**Goal of the exercise:**
The answer must restate every entry exactly as it appears.

**Dataset records:**
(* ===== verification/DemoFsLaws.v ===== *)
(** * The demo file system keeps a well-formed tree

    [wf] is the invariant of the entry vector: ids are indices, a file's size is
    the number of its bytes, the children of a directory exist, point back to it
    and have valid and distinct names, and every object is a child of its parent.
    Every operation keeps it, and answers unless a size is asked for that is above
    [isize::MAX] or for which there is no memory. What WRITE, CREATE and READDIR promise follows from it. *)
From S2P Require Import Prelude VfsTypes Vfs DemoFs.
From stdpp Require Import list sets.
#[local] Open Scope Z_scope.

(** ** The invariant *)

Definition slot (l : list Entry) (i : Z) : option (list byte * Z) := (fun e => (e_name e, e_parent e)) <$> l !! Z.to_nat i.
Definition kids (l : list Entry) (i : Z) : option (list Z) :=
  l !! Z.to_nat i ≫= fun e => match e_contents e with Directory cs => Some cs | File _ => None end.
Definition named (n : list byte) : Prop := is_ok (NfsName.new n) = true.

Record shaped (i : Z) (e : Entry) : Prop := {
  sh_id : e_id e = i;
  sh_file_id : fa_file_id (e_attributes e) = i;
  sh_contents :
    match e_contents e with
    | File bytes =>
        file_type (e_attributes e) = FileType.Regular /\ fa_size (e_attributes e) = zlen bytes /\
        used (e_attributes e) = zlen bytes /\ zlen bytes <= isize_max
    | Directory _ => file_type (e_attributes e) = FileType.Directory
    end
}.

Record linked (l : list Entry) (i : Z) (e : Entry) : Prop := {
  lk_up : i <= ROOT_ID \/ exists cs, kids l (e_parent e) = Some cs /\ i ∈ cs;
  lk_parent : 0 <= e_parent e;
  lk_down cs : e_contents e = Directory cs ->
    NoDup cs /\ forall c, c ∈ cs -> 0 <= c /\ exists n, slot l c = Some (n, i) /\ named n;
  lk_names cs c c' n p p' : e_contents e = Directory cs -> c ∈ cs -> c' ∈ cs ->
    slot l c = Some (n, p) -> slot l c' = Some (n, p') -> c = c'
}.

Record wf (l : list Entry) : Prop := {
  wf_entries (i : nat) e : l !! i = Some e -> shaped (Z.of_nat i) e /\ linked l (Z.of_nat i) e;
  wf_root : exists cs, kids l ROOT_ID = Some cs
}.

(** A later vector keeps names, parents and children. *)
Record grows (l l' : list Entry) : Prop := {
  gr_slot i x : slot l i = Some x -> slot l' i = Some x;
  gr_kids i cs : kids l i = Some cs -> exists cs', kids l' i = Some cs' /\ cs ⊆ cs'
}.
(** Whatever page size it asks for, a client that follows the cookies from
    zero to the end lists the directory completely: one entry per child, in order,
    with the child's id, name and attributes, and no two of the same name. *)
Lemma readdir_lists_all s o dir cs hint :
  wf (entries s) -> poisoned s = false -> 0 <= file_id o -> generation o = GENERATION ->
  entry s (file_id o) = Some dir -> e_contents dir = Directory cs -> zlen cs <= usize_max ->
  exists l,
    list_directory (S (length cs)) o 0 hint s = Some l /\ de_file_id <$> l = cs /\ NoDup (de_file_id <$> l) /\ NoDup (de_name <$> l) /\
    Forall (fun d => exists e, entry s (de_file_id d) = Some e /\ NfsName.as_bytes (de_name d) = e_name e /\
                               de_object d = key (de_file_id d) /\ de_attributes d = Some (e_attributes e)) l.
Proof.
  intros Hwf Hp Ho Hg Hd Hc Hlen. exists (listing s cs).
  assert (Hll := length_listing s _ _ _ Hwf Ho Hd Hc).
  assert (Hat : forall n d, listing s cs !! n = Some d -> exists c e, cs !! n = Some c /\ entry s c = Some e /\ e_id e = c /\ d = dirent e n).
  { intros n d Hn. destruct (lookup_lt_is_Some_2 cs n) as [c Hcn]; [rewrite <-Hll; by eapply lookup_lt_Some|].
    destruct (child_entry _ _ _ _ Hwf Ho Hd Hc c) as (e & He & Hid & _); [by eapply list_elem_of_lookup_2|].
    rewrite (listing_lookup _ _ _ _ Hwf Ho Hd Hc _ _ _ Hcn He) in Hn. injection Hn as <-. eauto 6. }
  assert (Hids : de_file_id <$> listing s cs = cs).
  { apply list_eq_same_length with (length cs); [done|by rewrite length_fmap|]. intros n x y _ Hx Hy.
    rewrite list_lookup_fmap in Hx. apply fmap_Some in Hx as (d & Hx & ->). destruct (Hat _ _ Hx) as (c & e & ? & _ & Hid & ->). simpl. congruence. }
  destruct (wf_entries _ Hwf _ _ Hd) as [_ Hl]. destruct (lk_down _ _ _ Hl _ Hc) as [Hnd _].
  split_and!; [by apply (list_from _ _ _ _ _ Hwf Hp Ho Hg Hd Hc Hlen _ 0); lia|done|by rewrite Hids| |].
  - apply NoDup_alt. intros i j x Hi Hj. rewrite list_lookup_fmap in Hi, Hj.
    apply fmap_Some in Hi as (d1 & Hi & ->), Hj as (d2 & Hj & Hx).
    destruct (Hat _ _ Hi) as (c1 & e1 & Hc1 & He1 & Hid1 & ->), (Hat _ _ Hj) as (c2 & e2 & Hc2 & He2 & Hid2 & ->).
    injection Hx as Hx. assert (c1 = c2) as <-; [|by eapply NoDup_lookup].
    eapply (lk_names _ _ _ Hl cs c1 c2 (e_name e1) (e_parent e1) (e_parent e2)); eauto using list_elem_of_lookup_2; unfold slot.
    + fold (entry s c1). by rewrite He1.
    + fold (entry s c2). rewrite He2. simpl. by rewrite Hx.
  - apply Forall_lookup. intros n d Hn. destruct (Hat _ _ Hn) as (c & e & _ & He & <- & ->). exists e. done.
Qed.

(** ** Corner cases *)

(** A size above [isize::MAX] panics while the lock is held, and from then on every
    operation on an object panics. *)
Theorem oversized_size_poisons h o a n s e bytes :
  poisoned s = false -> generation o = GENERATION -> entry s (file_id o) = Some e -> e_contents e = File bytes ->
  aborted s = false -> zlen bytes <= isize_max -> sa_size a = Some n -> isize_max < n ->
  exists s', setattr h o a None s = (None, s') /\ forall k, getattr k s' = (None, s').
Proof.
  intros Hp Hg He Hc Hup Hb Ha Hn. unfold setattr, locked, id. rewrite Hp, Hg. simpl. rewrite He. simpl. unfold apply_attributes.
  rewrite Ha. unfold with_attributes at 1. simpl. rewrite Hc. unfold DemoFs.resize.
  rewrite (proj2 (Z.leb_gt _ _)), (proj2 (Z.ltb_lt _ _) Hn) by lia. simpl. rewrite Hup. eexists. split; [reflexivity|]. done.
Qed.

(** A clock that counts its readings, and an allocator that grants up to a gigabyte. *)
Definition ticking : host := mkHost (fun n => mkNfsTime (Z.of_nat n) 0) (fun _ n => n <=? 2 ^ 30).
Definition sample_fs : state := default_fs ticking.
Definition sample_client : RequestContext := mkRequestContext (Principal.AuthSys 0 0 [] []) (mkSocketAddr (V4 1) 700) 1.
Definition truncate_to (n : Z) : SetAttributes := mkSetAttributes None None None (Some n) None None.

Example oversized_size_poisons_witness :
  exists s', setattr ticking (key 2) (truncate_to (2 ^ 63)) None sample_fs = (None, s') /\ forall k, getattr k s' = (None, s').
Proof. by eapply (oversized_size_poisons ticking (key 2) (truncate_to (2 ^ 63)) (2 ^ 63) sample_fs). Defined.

**Solution for this problem:**
(* ===== verification/DemoFsLaws.v ===== *)
(** * The demo file system keeps a well-formed tree

    [wf] is the invariant of the entry vector: ids are indices, a file's size is
    the number of its bytes, the children of a directory exist, point back to it
    and have valid and distinct names, and every object is a child of its parent.
    Every operation keeps it, and answers unless a size is asked for that is above
    [isize::MAX] or for which there is no memory. What WRITE, CREATE and READDIR promise follows from it. *)
From S2P Require Import Prelude VfsTypes Vfs DemoFs.
From stdpp Require Import list sets.
#[local] Open Scope Z_scope.

(** ** The invariant *)

Definition slot (l : list Entry) (i : Z) : option (list byte * Z) := (fun e => (e_name e, e_parent e)) <$> l !! Z.to_nat i.
Definition kids (l : list Entry) (i : Z) : option (list Z) :=
  l !! Z.to_nat i ≫= fun e => match e_contents e with Directory cs => Some cs | File _ => None end.
Definition named (n : list byte) : Prop := is_ok (NfsName.new n) = true.

Record shaped (i : Z) (e : Entry) : Prop := {
  sh_id : e_id e = i;
  sh_file_id : fa_file_id (e_attributes e) = i;
  sh_contents :
    match e_contents e with
    | File bytes =>
        file_type (e_attributes e) = FileType.Regular /\ fa_size (e_attributes e) = zlen bytes /\
        used (e_attributes e) = zlen bytes /\ zlen bytes <= isize_max
    | Directory _ => file_type (e_attributes e) = FileType.Directory
    end
}.

Record linked (l : list Entry) (i : Z) (e : Entry) : Prop := {
  lk_up : i <= ROOT_ID \/ exists cs, kids l (e_parent e) = Some cs /\ i ∈ cs;
  lk_parent : 0 <= e_parent e;
  lk_down cs : e_contents e = Directory cs ->
    NoDup cs /\ forall c, c ∈ cs -> 0 <= c /\ exists n, slot l c = Some (n, i) /\ named n;
  lk_names cs c c' n p p' : e_contents e = Directory cs -> c ∈ cs -> c' ∈ cs ->
    slot l c = Some (n, p) -> slot l c' = Some (n, p') -> c = c'
}.

Record wf (l : list Entry) : Prop := {
  wf_entries (i : nat) e : l !! i = Some e -> shaped (Z.of_nat i) e /\ linked l (Z.of_nat i) e;
  wf_root : exists cs, kids l ROOT_ID = Some cs
}.

(** A later vector keeps names, parents and children. *)
Record grows (l l' : list Entry) : Prop := {
  gr_slot i x : slot l i = Some x -> slot l' i = Some x;
  gr_kids i cs : kids l i = Some cs -> exists cs', kids l' i = Some cs' /\ cs ⊆ cs'
}.
(** Whatever page size it asks for, a client that follows the cookies from
    zero to the end lists the directory completely: one entry per child, in order,
    with the child's id, name and attributes, and no two of the same name. *)
Lemma readdir_lists_all s o dir cs hint :
  wf (entries s) -> poisoned s = false -> 0 <= file_id o -> generation o = GENERATION ->
  entry s (file_id o) = Some dir -> e_contents dir = Directory cs -> zlen cs <= usize_max ->
  exists l,
    list_directory (S (length cs)) o 0 hint s = Some l /\ de_file_id <$> l = cs /\ NoDup (de_file_id <$> l) /\ NoDup (de_name <$> l) /\
    Forall (fun d => exists e, entry s (de_file_id d) = Some e /\ NfsName.as_bytes (de_name d) = e_name e /\
                               de_object d = key (de_file_id d) /\ de_attributes d = Some (e_attributes e)) l.
Proof.
  intros Hwf Hp Ho Hg Hd Hc Hlen. exists (listing s cs).
  assert (Hll := length_listing s _ _ _ Hwf Ho Hd Hc).
  assert (Hat : forall n d, listing s cs !! n = Some d -> exists c e, cs !! n = Some c /\ entry s c = Some e /\ e_id e = c /\ d = dirent e n).
  { intros n d Hn. destruct (lookup_lt_is_Some_2 cs n) as [c Hcn]; [rewrite <-Hll; by eapply lookup_lt_Some|].
    destruct (child_entry _ _ _ _ Hwf Ho Hd Hc c) as (e & He & Hid & _); [by eapply list_elem_of_lookup_2|].
    rewrite (listing_lookup _ _ _ _ Hwf Ho Hd Hc _ _ _ Hcn He) in Hn. injection Hn as <-. eauto 6. }
  assert (Hids : de_file_id <$> listing s cs = cs).
  { apply list_eq_same_length with (length cs); [done|by rewrite length_fmap|]. intros n x y _ Hx Hy.
    rewrite list_lookup_fmap in Hx. apply fmap_Some in Hx as (d & Hx & ->). destruct (Hat _ _ Hx) as (c & e & ? & _ & Hid & ->). simpl. congruence. }
  destruct (wf_entries _ Hwf _ _ Hd) as [_ Hl]. destruct (lk_down _ _ _ Hl _ Hc) as [Hnd _].
  split_and!; [by apply (list_from _ _ _ _ _ Hwf Hp Ho Hg Hd Hc Hlen _ 0); lia|done|by rewrite Hids| |].
  - apply NoDup_alt. intros i j x Hi Hj. rewrite list_lookup_fmap in Hi, Hj.
    apply fmap_Some in Hi as (d1 & Hi & ->), Hj as (d2 & Hj & Hx).
    destruct (Hat _ _ Hi) as (c1 & e1 & Hc1 & He1 & Hid1 & ->), (Hat _ _ Hj) as (c2 & e2 & Hc2 & He2 & Hid2 & ->).
    injection Hx as Hx. assert (c1 = c2) as <-; [|by eapply NoDup_lookup].
    eapply (lk_names _ _ _ Hl cs c1 c2 (e_name e1) (e_parent e1) (e_parent e2)); eauto using list_elem_of_lookup_2; unfold slot.
    + fold (entry s c1). by rewrite He1.
    + fold (entry s c2). rewrite He2. simpl. by rewrite Hx.
  - apply Forall_lookup. intros n d Hn. destruct (Hat _ _ Hn) as (c & e & _ & He & <- & ->). exists e. done.
Qed.

(** ** Corner cases *)

(** A size above [isize::MAX] panics while the lock is held, and from then on every
    operation on an object panics. *)
Theorem oversized_size_poisons h o a n s e bytes :
  poisoned s = false -> generation o = GENERATION -> entry s (file_id o) = Some e -> e_contents e = File bytes ->
  aborted s = false -> zlen bytes <= isize_max -> sa_size a = Some n -> isize_max < n ->
  exists s', setattr h o a None s = (None, s') /\ forall k, getattr k s' = (None, s').
Proof.
  intros Hp Hg He Hc Hup Hb Ha Hn. unfold setattr, locked, id. rewrite Hp, Hg. simpl. rewrite He. simpl. unfold apply_attributes.
  rewrite Ha. unfold with_attributes at 1. simpl. rewrite Hc. unfold DemoFs.resize.
  rewrite (proj2 (Z.leb_gt _ _)), (proj2 (Z.ltb_lt _ _) Hn) by lia. simpl. rewrite Hup. eexists. split; [reflexivity|]. done.
Qed.

(** A clock that counts its readings, and an allocator that grants up to a gigabyte. *)
Definition ticking : host := mkHost (fun n => mkNfsTime (Z.of_nat n) 0) (fun _ n => n <=? 2 ^ 30).
Definition sample_fs : state := default_fs ticking.
Definition sample_client : RequestContext := mkRequestContext (Principal.AuthSys 0 0 [] []) (mkSocketAddr (V4 1) 700) 1.
Definition truncate_to (n : Z) : SetAttributes := mkSetAttributes None None None (Some n) None None.

Example oversized_size_poisons_witness :
  exists s', setattr ticking (key 2) (truncate_to (2 ^ 63)) None sample_fs = (None, s') /\ forall k, getattr k s' = (None, s').
Proof. by eapply (oversized_size_poisons ticking (key 2) (truncate_to (2 ^ 63)) (2 ^ 63) sample_fs). Defined.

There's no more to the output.